In such examples, a group of experts can be convened to specify actions with respect to various aspects of the datasets. For example, a group of experts can interact on client devices over a network (e.g., the Internet) and discuss groups of scenarios included in the dataset (e.g., relating to cancer patients, relating to tickets generated in a datacenter). Further, the experts can retrieve data (e.g., documents, tables) part of the dataset from a computing node to derive further insights into aspects of the dataset.
However, in many instances, processing the volume of data in the datasets can be resource-intensive and time-intensive. In such meetings, experts may have to manually process data in the datasets to discuss various topics. For example, experts may have to review numerous documents, records, etc., for multiple scenarios to gather information for a topic. As another example, experts may manually review each generated ticket for a datacenter (e.g., chronologically) and attempt to identify aspects of the tickets. This process can comprise an inefficient use of computing/computing network resources (e.g., by retrieving multiple pieces of data from the dataset). Further, such processes can miss identifying critical features in the dataset. For example, reviewing a small portion of tickets in a datacenter may not identify an attempted cyber attack (e.g., DDOS attack) to a datacenter.
The present embodiments relate to processing datasets to automatically generate dockets comprising a set of topics derived from the datasets. For example, the dataset comprising data relating to a plurality of scenarios can be processed by a computer system to derive textual features for the plurality of scenarios. The textual features can represent various aspects relating to each scenario, such as conditions, values, etc., identified from medical records relating to a patient. The set of textual features can be populated into a corresponding feature vector. Textual feature can be added in the feature vector according to a type of data for each textual feature.
A docket generation model can further process the feature vectors to derive a docket comprising identified feature groups. For instance, a set of feature vectors can be processed to identify a set of feature groups.

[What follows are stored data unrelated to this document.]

(** * Recipe price runner: a shallow embedding of the pricing engine

    The development follows [recipe-price-runner-modifier.ts] (the pricing
    engine and the guarded calculation run) and [server.ts] with
    [mock-data.ts] (the simplified preview endpoint).

    Modelling conventions.
    - A JavaScript string is the list of its UTF-16 code units ([jsstr]).
      Case mapping and canonical decomposition are modelled on Basic Latin
      and Latin-1 (plus the ligature OE), which covers every table of the
      program; other code units are left unchanged.  The model is exact on
      the texts of [latin1Text]; beyond them the engine maps and reorders
      more than the model does, and a statement that depends on it is made
      for [latin1Text] only.
    - A JavaScript number is an exact rational ([Q]): the values NaN and
      Infinity and the rounding error of IEEE doubles are not represented.
      Where the program can divide by zero the model says so explicitly.
    - Property lookup in an object literal used as a table is lookup among
      the keys written in the literal, in insertion order.  This is what
      [table[key]] does except under a name inherited from
      [Object.prototype] ([inheritedProperty]), where the program finds a
      function and computes NaN: the statements about the numbers computed
      from [UNIT_TO_G], [UNIT_TO_ML] and [categoryEstimates] are made for
      the other keys, [isPlainUnit] and [isPlainCategory].
    - A thrown exception is the [Throw] outcome of the [completion] monad. *)

From Stdlib Require Import List Bool Arith ZArith NArith QArith Qround Qminmax Lqa.
From Stdlib Require Import String Ascii Lia.
Import ListNotations.

Set Implicit Arguments.

(** ** Strings *)

Module JsString.

Definition jsstr := list N.

(** Decoding of the UTF-8 bytes of a literal of this file into code units
    (all literals of the program are in the Basic Multilingual Plane). *)
Fixpoint decode (pending acc : N) (bs : list N) : jsstr :=
  match bs with
  | [] => []
  | b :: r =>
      if (b <? 128)%N then b :: decode 0 0 r
      else if (b <? 192)%N then
        let acc' := (acc * 64 + (b - 128))%N in
        if (pending <=? 1)%N then acc' :: decode 0 0 r
        else decode (pending - 1) acc' r
      else if (b <? 224)%N then decode 1 (b - 192) r
      else if (b <? 240)%N then decode 2 (b - 224) r
      else decode 3 (b - 240) r
  end.

Definition js (s : string) : jsstr :=
  decode 0 0 (map N_of_ascii (list_ascii_of_string s)).

Definition str_eqb (a b : jsstr) : bool :=
  if list_eq_dec N.eq_dec a b then true else false.

(** [s.startsWith(p)]: the rest of [s] after [p], when [p] is a prefix. *)
Fixpoint stripPrefix (p s : jsstr) : option jsstr :=
  match p, s with
  | [], _ => Some s
  | _ :: _, [] => None
  | a :: p', b :: s' => if (a =? b)%N then stripPrefix p' s' else None
  end.

Definition startsWith (s p : jsstr) : bool :=
  match stripPrefix p s with Some _ => true | None => false end.

Definition endsWith (s p : jsstr) : bool := startsWith (rev s) (rev p).

(** [s.includes(p)] *)
Fixpoint includes (s p : jsstr) : bool :=
  startsWith s p ||
  match s with
  | [] => false
  | _ :: s' => includes s' p
  end.

(** WhiteSpace and LineTerminator code units: the class [\s] of regular
    expressions, which is also what [trim] removes. *)
Definition isWhiteSpace (c : N) : bool :=
  existsb (N.eqb c)
    [9; 10; 11; 12; 13; 32; 160; 5760; 8232; 8233; 8239; 8287; 12288; 65279]%N
  || ((8192 <=? c) && (c <=? 8202))%N.

Fixpoint trimStart (s : jsstr) : jsstr :=
  match s with
  | c :: s' => if isWhiteSpace c then trimStart s' else s
  | [] => []
  end.

Definition trim (s : jsstr) : jsstr := rev (trimStart (rev (trimStart s))).

(** [s.split(/\s+/)]: the pieces between maximal runs of white space,
    empty pieces at the two ends included. *)
Fixpoint splitWs (cur : jsstr) (inSep : bool) (s : jsstr) : list jsstr :=
  match s with
  | [] => [rev cur]
  | c :: s' =>
      if isWhiteSpace c then
        if inSep then splitWs cur true s' else rev cur :: splitWs [] true s'
      else splitWs (c :: cur) false s'
  end.

Definition split_ws (s : jsstr) : list jsstr := splitWs [] false s.

Definition isUpperAscii (c : N) : bool := ((65 <=? c) && (c <=? 90))%N.
Definition isLowerAscii (c : N) : bool := ((97 <=? c) && (c <=? 122))%N.

(** [toLowerCase] on one code unit. *)
Definition lowerChar (c : N) : N :=
  if isUpperAscii c then (c + 32)%N
  else if ((192 <=? c) && (c <=? 222) && negb (c =? 215))%N then (c + 32)%N
  else if (c =? 338)%N then 339%N
  else if (c =? 376)%N then 255%N
  else c.

Definition toLowerCase (s : jsstr) : jsstr := map lowerChar s.

(** Canonical decomposition (NFD) of one lower-case code unit. *)
Definition nfdChar (c : N) : jsstr :=
  let dec (base mark : N) := [base; mark] in
  match c with
  | 224 => dec 97 768  | 225 => dec 97 769  | 226 => dec 97 770
  | 227 => dec 97 771  | 228 => dec 97 776  | 229 => dec 97 778
  | 231 => dec 99 807
  | 232 => dec 101 768 | 233 => dec 101 769 | 234 => dec 101 770
  | 235 => dec 101 776
  | 236 => dec 105 768 | 237 => dec 105 769 | 238 => dec 105 770
  | 239 => dec 105 776
  | 241 => dec 110 771
  | 242 => dec 111 768 | 243 => dec 111 769 | 244 => dec 111 770
  | 245 => dec 111 771 | 246 => dec 111 776
  | 249 => dec 117 768 | 250 => dec 117 769 | 251 => dec 117 770
  | 252 => dec 117 776
  | 253 => dec 121 769 | 255 => dec 121 776
  | _ => [c]
  end%N.

Definition isCombiningMark (c : N) : bool := ((768 <=? c) && (c <=? 879))%N.

(** [normalizeText]: lower case, NFD, then removal of U+0300..U+036F. *)
Definition normalizeText (text : jsstr) : jsstr :=
  filter (fun c => negb (isCombiningMark c)) (flat_map nfdChar (toLowerCase text)).

(** The texts on which [toLowerCase] and [normalizeText] above are those of
    the engine: code units up to U+00FF. *)
Definition latin1Text (text : jsstr) : bool := forallb (fun c => (c <? 256)%N) text.

End JsString.
Export JsString.
Arguments js _%_string.

(** ** Completions: a value or a thrown exception *)

Inductive exn : Type :=
  | SyntaxError (pattern reason : jsstr)
  | DbError (message : jsstr).

(** [error.message]; the wording of a SyntaxError is the engine's, and every
    pattern of the program carries the flag [i]. *)
Definition message_of (e : exn) : jsstr :=
  match e with
  | SyntaxError pattern reason =>
      js "Invalid regular expression: /" ++ pattern ++ js "/i: " ++ reason
  | DbError message => message
  end.

Inductive completion (A : Type) : Type :=
  | Normal (a : A)
  | Throw (e : exn).
Arguments Normal {A} a.
Arguments Throw {A} e.

Definition bind {A B} (c : completion A) (k : A -> completion B) : completion B :=
  match c with
  | Normal a => k a
  | Throw e => Throw e
  end.

Notation "x <- c ;; k" := (bind c (fun x => k))
  (at level 61, c at next level, right associativity).

(** ** Numbers *)

Module JsNumber.
Local Open Scope Q_scope.

(** [Math.round]: to the nearest integer, halves towards plus infinity. *)
Definition Math_round (x : Q) : Q := inject_Z (Qfloor (x + (1 # 2))).
Definition Math_ceil (x : Q) : Q := inject_Z (Qceiling x).
Definition Math_max (a b : Q) : Q := if Qle_bool a b then b else a.
Definition Math_min (a b : Q) : Q := if Qle_bool a b then a else b.

Definition Qltb (a b : Q) : bool := negb (Qle_bool b a).
Definition Qgtb (a b : Q) : bool := Qltb b a.

(** [Math.round(x * 100) / 100] *)
Definition roundCents (x : Q) : Q := Math_round (x * 100) / 100.

(** The common last line [Math.max(0.01, Math.round(cost * 100) / 100)]. *)
Definition atLeastOneCent (cost : Q) : Q := Math_max (1 # 100) (roundCents cost).

(** A whole number of cents. *)
Definition wholeCents (x : Q) : Prop := exists k : Z, x == inject_Z k / 100.

End JsNumber.
Export JsNumber.

(** ** The static tables of the engine *)

Module Tables.
Local Open Scope Q_scope.

Inductive SizeUnit : Type := Uml | Ug.

Record StandardSize : Type := sz { size : Q; sizeUnit : SizeUnit }.

(** [new Set(items)]: the first occurrence of each item, in order. *)
Fixpoint newSet (items : list jsstr) : list jsstr :=
  match items with
  | [] => []
  | x :: r => x :: filter (fun y => negb (str_eqb x y)) (newSet r)
  end.

(** The property names that every object literal inherits from
    [Object.prototype].  Under one of them [table[key]] is a function (the
    prototype itself under [__proto__]): it is not [undefined], it is
    truthy, and arithmetic on it gives NaN. *)
Definition objectPrototypeNames : list jsstr :=
  [ js "constructor"; js "__defineGetter__"; js "__defineSetter__";
    js "hasOwnProperty"; js "__lookupGetter__"; js "__lookupSetter__";
    js "isPrototypeOf"; js "propertyIsEnumerable"; js "toString"; js "valueOf";
    js "__proto__"; js "toLocaleString" ].

Definition inheritedProperty (key : jsstr) : bool :=
  existsb (fun name => str_eqb name key) objectPrototypeNames.

(** A recipe unit whose lower-case, trimmed form is read in [UNIT_TO_G] and
    [UNIT_TO_ML] as a key of the literal or not at all, and a category
    that is read so in [categoryEstimates] ([null] is not looked up). *)
Definition isPlainUnit (unit : jsstr) : bool :=
  negb (inheritedProperty (trim (toLowerCase unit))).

Definition isPlainCategory (ingredientCategory : option jsstr) : bool :=
  match ingredientCategory with
  | Some category => negb (inheritedProperty category)
  | None => true
  end.

(** [table[key]] on the keys of the literal: the value that the program
    reads for every [key] but those of [inheritedProperty]. *)
Fixpoint lookup {V : Type} (table : list (jsstr * V)) (key : jsstr) : option V :=
  match table with
  | [] => None
  | (k, v) :: r => if str_eqb k key then Some v else lookup r key
  end.

Definition categoryEstimates : list (jsstr * Q) :=
  [ (js "Viandes", 8.99); (js "Poissons", 12.99);
    (js "Produits laitiers", 4.99); (js "Fruits et légumes", 2.99);
    (js "Boulangerie", 3.49); (js "Épicerie", 3.99); (js "Surgelés", 5.99) ].
Lemma map_set_keys {A : Type} (m : GoMap A) k v x :
  x ∈ (map_set m k v).*1 <-> x = k \/ x ∈ m.*1.
Proof.
  induction m as [|[k' v'] m IH]; cbn; [set_solver|].
  destruct (String.eqb_spec k' k) as [->|Hne]; cbn; set_solver.
Qed.

Lemma map_set_NoDup {A : Type} (m : GoMap A) k v : NoDup m.*1 -> NoDup (map_set m k v).*1.
Proof.
  induction m as [|[k' v'] m IH]; cbn; [intros; apply NoDup_singleton|].
  intros [Hn Hnd]%NoDup_cons. destruct (String.eqb_spec k' k) as [->|Hne]; cbn; constructor; auto.
  rewrite map_set_keys. set_solver.
Qed.

(** ** Loops that build a list and may fail *)

Fixpoint map_result {A B : Type} (f : A -> result B) (l : list A) : result (list B) :=
  match l with
  | [] => Ok []
  | x :: l' => let? y := f x in let? ys := map_result f l' in Ok (y :: ys)
  end.

Lemma map_result_Forall2 {A B : Type} (f : A -> result B) l ys :
  map_result f l = Ok ys -> Forall2 (fun x y => f x = Ok y) l ys.
Proof.
  revert ys; induction l as [|x l IH]; simpl; intros ys H; [by injection H as <-|].
  apply result_bind_Ok in H as (y & Hy & (ys' & Hys & E)%result_bind_Ok).
  injection E as <-. constructor; auto.
Qed.

(** A loop that only checks. *)
Lemma fold_check_Forall {A : Type} (f : A -> result ()) l :
  fold_result (fun _ x => f x) tt l = Ok tt -> Forall (fun x => f x = Ok tt) l.
Proof.
  induction l as [|x l IH]; cbn; [constructor|].
  intros ([] & Hx & Hl)%result_bind_Ok. constructor; auto.
Qed.

Lemma map_set_fresh {A : Type} (m : GoMap A) k v : k ∉ m.*1 -> map_set m k v = m ++ [(k, v)].
Proof.
  induction m as [|[k' v'] m IH]; cbn; [done|]. intros Hn.
  destruct (String.eqb_spec k' k) as [->|Hne]; [set_solver|]. rewrite IH; [done|set_solver].
Qed.

(** A new map with every key rewritten: [for k, v := range m { out[f(k)] = v }]. *)
Definition rekey {A : Type} (f : string -> string) (m : GoMap A) : GoMap A :=
  fold_left (fun out e => map_set out (f e.1) e.2) m [].

Lemma rekey_spec {A : Type} (f : string -> string) (m : GoMap A) :
  NoDup (f <$> m.*1) -> rekey f m = (fun e => (f e.1, e.2)) <$> m.
Proof.
  intros Hnd. unfold rekey.
  enough (forall out, NoDup (out.*1 ++ (f <$> m.*1)) ->
    fold_left (fun out e => map_set out (f e.1) e.2) m out = out ++ ((fun e => (f e.1, e.2)) <$> m)) as H.
  { by rewrite H. }
  clear Hnd. induction m as [|e m IH]; intros out Hnd; cbn [fold_left]; [by rewrite app_nil_r|].
  cbn in Hnd. rewrite map_set_fresh.
  - rewrite IH; [by rewrite <- app_assoc|]. rewrite fmap_app. cbn. by rewrite <- app_assoc.
  - apply NoDup_app in Hnd as (_ & Hd & _). intros Hin. apply (Hd _ Hin). left.
Qed.
(* ===== verification/Identity.v ===== *)
(** * Identity: the engine's workload identity index (internal/identity/index.go)

    The index maps pod and node addresses to workloads, Service keys to Services
    and cluster IPs to Services. It is filled from delta updates
    ([applyWorkloads], [applyServices]) and read by the request path ([Lookup],
    [ServiceByClusterIP], [ServiceFromHost]).

    A Go map that is only ranged over is a list in the order of iteration, and
    the theorems hold for every order. A [*Service] is a [SvcPtr]: the object
    with the identity of its allocation, because [dropServiceLocked] compares
    pointers. *)

From S2P Require Import Prelude GoStrings Netip.
From stdpp Require Import sorting.

Local Open Scope string_scope.

(** ** Data *)

Inductive Kind : Type := KindUnknown | KindPod | KindNode.

#[export] Instance Kind_eq_dec : EqDecision Kind.
Proof. solve_decision. Defined.

Record Workload := mkWorkload {
  IP : Addr;
  WKind : Kind;
  Namespace : string;
  Pod : string;
  PodUID : string;
  ServiceAccount : string;
  SPIFFEID : string;
  Node : string;
  Labels : gmap string string;
  Services : list string;
  SecurityIdentity : Z
}.

(** [(w *Workload) IsPod()], nil receivers included *)
Definition IsPod (w : option Workload) : bool :=
  match w with
  | Some w => match WKind w with KindPod => true | _ => false end
  | None => false
  end.

Record Service := mkService {
  SvcNamespace : string;
  SvcName : string;
  ClusterIPs : list Addr;
  Ports : list Z
}.

Definition Key (s : Service) : string := SvcNamespace s +++ "/" +++ SvcName s.

Record SvcPtr := mkSvcPtr { ptr : nat; obj : Service }.

(** Type URLs, in the order of the Go constants. *)
Inductive TypeURL : Type := WorkloadTypeURL | ServiceTypeURL.

#[export] Instance TypeURL_eq_dec : EqDecision TypeURL.
Proof. solve_decision. Defined.

Record Index := mkIndex {
  workloads : gmap Addr Workload;
  services : gmap string SvcPtr;
  byClusterIP : gmap Addr SvcPtr;
  workloadVersions : gmap string string;
  serviceVersions : gmap string string;
  syncedWorkloads : bool;
  syncedServices : bool;
  lastUpdate : Z;
  (** next allocation identity *)
  nextPtr : nat
}.
#[export] Instance Index_eta : Eta Index := fun x =>
  mkIndex (workloads x) (services x) (byClusterIP x) (workloadVersions x) (serviceVersions x)
    (syncedWorkloads x) (syncedServices x) (lastUpdate x) (nextPtr x).

Definition NewIndex : Index := mkIndex ∅ ∅ ∅ ∅ ∅ false false 0 0.

(** ** Reads *)

(** The receiver may be nil ([None]): identity disabled. *)
Definition Lookup (x : option Index) (ip : Addr) : option Workload :=
  match x with
  | Some x => if IsValid ip then workloads x !! Unmap ip else None
  | None => None
  end.

Definition ServiceByClusterIP (x : option Index) (ip : Addr) : option Service :=
  match x with
  | Some x => if IsValid ip then obj <$> byClusterIP x !! Unmap ip else None
  | None => None
  end.

Definition IndexService (x : option Index) (namespace name : string) : option Service :=
  match x with
  | Some x => obj <$> services x !! (namespace +++ "/" +++ name)
  | None => None
  end.

Definition Synced (x : option Index) : bool :=
  match x with Some x => syncedWorkloads x && syncedServices x | None => false end.

Definition versionsOf (x : Index) (typeURL : TypeURL) : gmap string string :=
  match typeURL with
  | WorkloadTypeURL => workloadVersions x
  | ServiceTypeURL => serviceVersions x
  end.

Definition ServiceFromHost (x : option Index) (host : string) : option Service :=
  if (match x with None => true | Some _ => false end) || String.eqb host "" then None
  else
    let h := TrimSuffix (TrimSuffix host ".cluster.local") ".svc" in
    let '(name, ns, ok) := Cut h "." in
    if negb ok || String.eqb name "" || String.eqb ns "" || contains_byte ns "." then None
    else IndexService x ns name.

(** ** Updates *)

Record ProtoWorkload := mkProtoWorkload {
  pw_ip : string;
  pw_kind : Kind;
  pw_namespace : string;
  pw_pod : string;
  pw_pod_uid : string;
  pw_service_account : string;
  pw_spiffe_id : string;
  pw_node : string;
  pw_labels : gmap string string;
  pw_services : list (string * string);
  pw_security_identity : Z;
  pw_cilium_labels : list string
}.

Record ProtoService := mkProtoService {
  ps_namespace : string;
  ps_name : string;
  ps_cluster_ips : list string;
  ps_ports : list Z
}.

Definition parsed_or_zero (s : string) : Addr := default AddrZero (NetipParseAddr s).

Definition string_le (a b : string) : Prop := String.leb a b = true.
#[export] Instance string_le_dec : RelDecision string_le.
Proof. intros a b. unfold string_le. apply _. Defined.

Each feature group can include a set of scenarios that include one or more extracted textual features that are common across feature vectors corresponding to each scenario of the set of scenarios. For example, a feature group can include a group of scenarios with a common condition (e.g., a medical condition), a common value, a common identified computing node in a datacenter, etc. The docket generation model can further generate a docket comprising a listing of the set of feature groups. The listing of the set of feature groups can be arranged by a number of scenarios corresponding to each of the feature groups and/or a number of extracted textual features for each of the set of feature groups. For instance, the docket generation model can generate a hierarchical structure of feature groups structured based on various aspects of the feature groups, such as a number of scenarios in a feature group. The generated docket can include a listing of topics based on the feature groups. The docket can be transmitted to a plurality of client devices (e.g., devices associated with a plurality of experts). In response, various actions or responses to the topics in the docket can be obtained. Further, in some instances, the docket generation model can be trained using the responses/actions for the corresponding docket.
In some embodiments, an example of the generated docket can relate to determining topics of discussion of tumor cases by a medical tumor board. It will be appreciated, however, that the present embodiments are not limited to such examples. For instance, the present embodiments can be used to determine cases/scenarios/topics for discussion by any expert panel or group in any area of expertise. Furthermore, the present embodiments may be implemented using other technologies than those disclosed below and those changes are within the scope of the disclosure.
In some instances, the present embodiments can implement a bucketing schema that can be mutually exclusive and collectively exhaustive in such a way that 1) each submitted case can be classified into exactly one bucket and 2) each of the cases in the same bucket share enough similarities that they can be discussed in a scalable, parallel way. For example, in the oncology tumor board use case, suppose 35 independent tumors were submitted for review. Without any a prior knowledge of what is similar and different about the tumors and their treatment protocols, each one may need to be discussed fully and at length in order to completely characterize the recommended medical response for each tumor. However, if there were some way to know beforehand which tumor classes have very similar treatment regimens that deviate only slightly based on individual tumor characteristics, then the tumors could be grouped together and discussed much more efficiently. This is exactly what the bucketing subprocess in the intake process can accomplish, as discussed in more detail below. The intake process can also provide the ability to upload additional unstructured files that allows for the intake form to be as short as possible. Thus, rather than requiring users to fill out pages of tedious paperwork every time they submit a case for review, the system can request a minimal set of information needed to characterize the case for discussion/review. Then, the system can allow for the convenient submission of raw additional files that it can automatically ingest and extract additional key contextual details from those files. As the ability to integrate and ingest unstructured data improves over time, the intake form will get smaller and smaller.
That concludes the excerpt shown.